At a training session a reactor crew will be placed in the simulation control room with a reactor simulation in progress. Trainers situated behind one-way glass simulate a malfunction of the reactor through appropriate manipulation of the simulation computer. The control room crew are monitored on their ability to recognize that a malfunction is occurring, to work through the requisite diagnostics, and to take the necessary corrective actions, shutting down the reactor if needed. Many of the procedures are algorithmic in nature: when a certain dial shows an abnormal reading, for example, the shift supervisor may locate a manual that has step-by-step rules for isolating the underlying fault. The foreman then reads each step as the two operators carry out the foreman's commands, reporting back information and outcomes as requested. The procedures are not rigid: the team must make a series of operational decisions as well come to agreement on the nature of the problem, its seriousness, and the steps needed to rectify the situation. Each member of the team has a different function, but the members are interdependent with respect to the larger problem. The shift supervisor's choice of diagnostic algorithm depends on information from the operators; the foreman‘s instructions to the operators depend on the shift supervisor's choice of diagnostic procedure manuals; the operators' choice of dial readings to report and of switches to set depend on the foreman's instructions. The control of a reactor involves periods of quiescence punctuated with anomalous events that may or may not represent serious malfunctions or emergencies. Successful operation of a reactor depends on the control room's crew to work its way to a correct set of decisions about what is wrong, if anything, and what needs to be done.
Observation of a control room simulation reveals some issues that are generic to team training, decision making, and performance. First, not all group decision making involves the type of consensus setting usually studied in free discussion groups such as juries. In a control room, the group's decision is arrived at only after a set of sequential decisions are
made by individuals, so that a consensual agreement at the end of the process, based on the “facts” then in hand, may be flawed by errors or biases introduced along the way. How does one train crews to monitor and provide quality control along the way?
Second, because the four members of the control room staff are interdependent, the result is a “weak-link model,” that is, the team performance will not be able to rise above that of the weakest member. Thus, two questions are clear: Is the crew aware of the performance weaknesses of its members? If aware, can the members compensate, monitor, or double-check that performance? In at least one simulation that was observed by the committee, the substandard performance of a shift supervisor, though detrimental to the crew's decisions, was not recognized by the crew because they had never worked with any other shift supervisor; they had no basis for knowing a good job by a shift supervisor.

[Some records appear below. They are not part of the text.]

(** [reg_spec m t' M op e M']: called in the state [m], with the abstract map [M],
    the operation succeeds ([e = 0]) or fails with [errno = e], and ends with the
    descriptor table [t'] in the abstract map [M'].  The conditions of the cases
    exclude each other: what is refused, and with which errno, is a function of
    the request, the map, the policy's answer and the room in the table. *)
Inductive reg_spec (m : machine B) (t' : gmap Z fd_info) (M : gmap Z (advc_dmabuf_descriptor * bool))
  : reg_op -> Z -> gmap Z (advc_dmabuf_descriptor * bool) -> Prop :=
  | RsRegister d d' dups :
      descriptor_ok (m_fds m) d = true ->
      M !! d_buffer_id d = None -> Z.of_nat (size M) < ADVC_MAX_REGISTERED_DMABUFS ->
      0 < fst (allowed d m) ->
      duplicates (m_fds m) t' (declared_fds d) dups -> kept_copy d d' dups ->
      reg_spec m t' M (OpRegister d) 0 (<[d_buffer_id d := (d', false)]> M)
  | RsRegisterInvalid d :
      descriptor_ok (m_fds m) d = false -> reg_spec m t' M (OpRegister d) EINVAL M
  | RsRegisterExists d :
      descriptor_ok (m_fds m) d = true ->
      is_Some (M !! d_buffer_id d) -> reg_spec m t' M (OpRegister d) EEXIST M
  | RsRegisterFull d :
      descriptor_ok (m_fds m) d = true ->
      M !! d_buffer_id d = None -> ADVC_MAX_REGISTERED_DMABUFS <= Z.of_nat (size M) ->
      reg_spec m t' M (OpRegister d) ENOSPC M
  | RsRegisterPolicy d :
      descriptor_ok (m_fds m) d = true ->
      M !! d_buffer_id d = None -> Z.of_nat (size M) < ADVC_MAX_REGISTERED_DMABUFS ->
      fst (allowed d m) <= 0 ->
      reg_spec m t' M (OpRegister d) (policy_errno (fst (allowed d m)) (snd (allowed d m))) M
  | RsRegisterNoRoom d :
      descriptor_ok (m_fds m) d = true ->
      M !! d_buffer_id d = None -> Z.of_nat (size M) < ADVC_MAX_REGISTERED_DMABUFS ->
      0 < fst (allowed d m) ->
      m_limit (snd (allowed d m)) < Z.of_nat (size (m_fds m)) + d_object_count d ->
      reg_spec m t' M (OpRegister d) EMFILE M
  | RsUnregister id d : id <> 0 -> M !! id = Some (d, false) ->
      reg_spec m t' M (OpUnregister id) 0 (delete id M)
  | RsUnregisterZero : reg_spec m t' M (OpUnregister 0) EINVAL M
  | RsUnregisterNone id : id <> 0 -> M !! id = None -> reg_spec m t' M (OpUnregister id) ENOENT M
  | RsUnregisterBusy id d : id <> 0 -> M !! id = Some (d, true) ->
      reg_spec m t' M (OpUnregister id) EBUSY M
  | RsBegin s d : submission_ok (m_fds m) s -> M !! sub_buffer_id s = Some (d, false) ->
      Z.of_nat (size (inflight_ids M)) < ADVC_MAX_INFLIGHT_DMABUFS ->
      sub_acquire_fence_fd s < 0 \/ lowest_free (m_fds m) < m_limit m ->
      reg_spec m t' M (OpBegin s) 0 (<[sub_buffer_id s := (d, true)]> M)
  | RsBeginInvalid s : ~ submission_ok (m_fds m) s -> reg_spec m t' M (OpBegin s) EINVAL M
  | RsBeginNone s : submission_ok (m_fds m) s ->
      M !! sub_buffer_id s = None -> reg_spec m t' M (OpBegin s) ENOENT M
  | RsBeginBusy s d : submission_ok (m_fds m) s ->
      M !! sub_buffer_id s = Some (d, true) -> reg_spec m t' M (OpBegin s) EBUSY M
  | RsBeginFull s d : submission_ok (m_fds m) s -> M !! sub_buffer_id s = Some (d, false) ->
      ADVC_MAX_INFLIGHT_DMABUFS <= Z.of_nat (size (inflight_ids M)) ->
      reg_spec m t' M (OpBegin s) EAGAIN M
  | RsBeginNoRoom s d : submission_ok (m_fds m) s -> M !! sub_buffer_id s = Some (d, false) ->
      Z.of_nat (size (inflight_ids M)) < ADVC_MAX_INFLIGHT_DMABUFS ->
      0 <= sub_acquire_fence_fd s -> m_limit m <= lowest_free (m_fds m) ->
      reg_spec m t' M (OpBegin s) EMFILE M
  | RsFinish id d : id <> 0 -> M !! id = Some (d, true) ->
      reg_spec m t' M (OpFinish id) 0 (<[id := (d, false)]> M)
  | RsFinishZero : reg_spec m t' M (OpFinish 0) EINVAL M
  | RsFinishNone id : id <> 0 -> M !! id = None -> reg_spec m t' M (OpFinish id) ENOENT M
  | RsFinishIdle id d : id <> 0 -> M !! id = Some (d, false) ->
      reg_spec m t' M (OpFinish id) EALREADY M.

Third, the trainers in control of the computers that simulate the reactor are able to manipulate representations of each electromechanical component of the reactor. Simulations of problems invariably involve programming a malfunction of a piece of hardware and observing the crew's reaction. Studies of actual control room mistakes, however, usually reveal that in large part, it is human reaction to electromechanical events or malfunctions that are at the heart of an “accident.” Yet human mistakes are rarely built into the simulations, so training is rarely designed to overcome them. What would happen if a foreman asked an operator to read dial A305, for instance, and the operator reported a reading from dial A306? How would this affect the foreman's application of the diagnostic algorithm? What is the sensitivity of the group decision process to such human error? Such issues are not limited to reactor control rooms but arise in most command-and-control structures.
Challenges to Training
These illustrations suggest a series of questions of both immediate concern to the organizations involved—the Special Forces, the Rangers, and nuclear power plant control rooms—and to many other military and industrial settings.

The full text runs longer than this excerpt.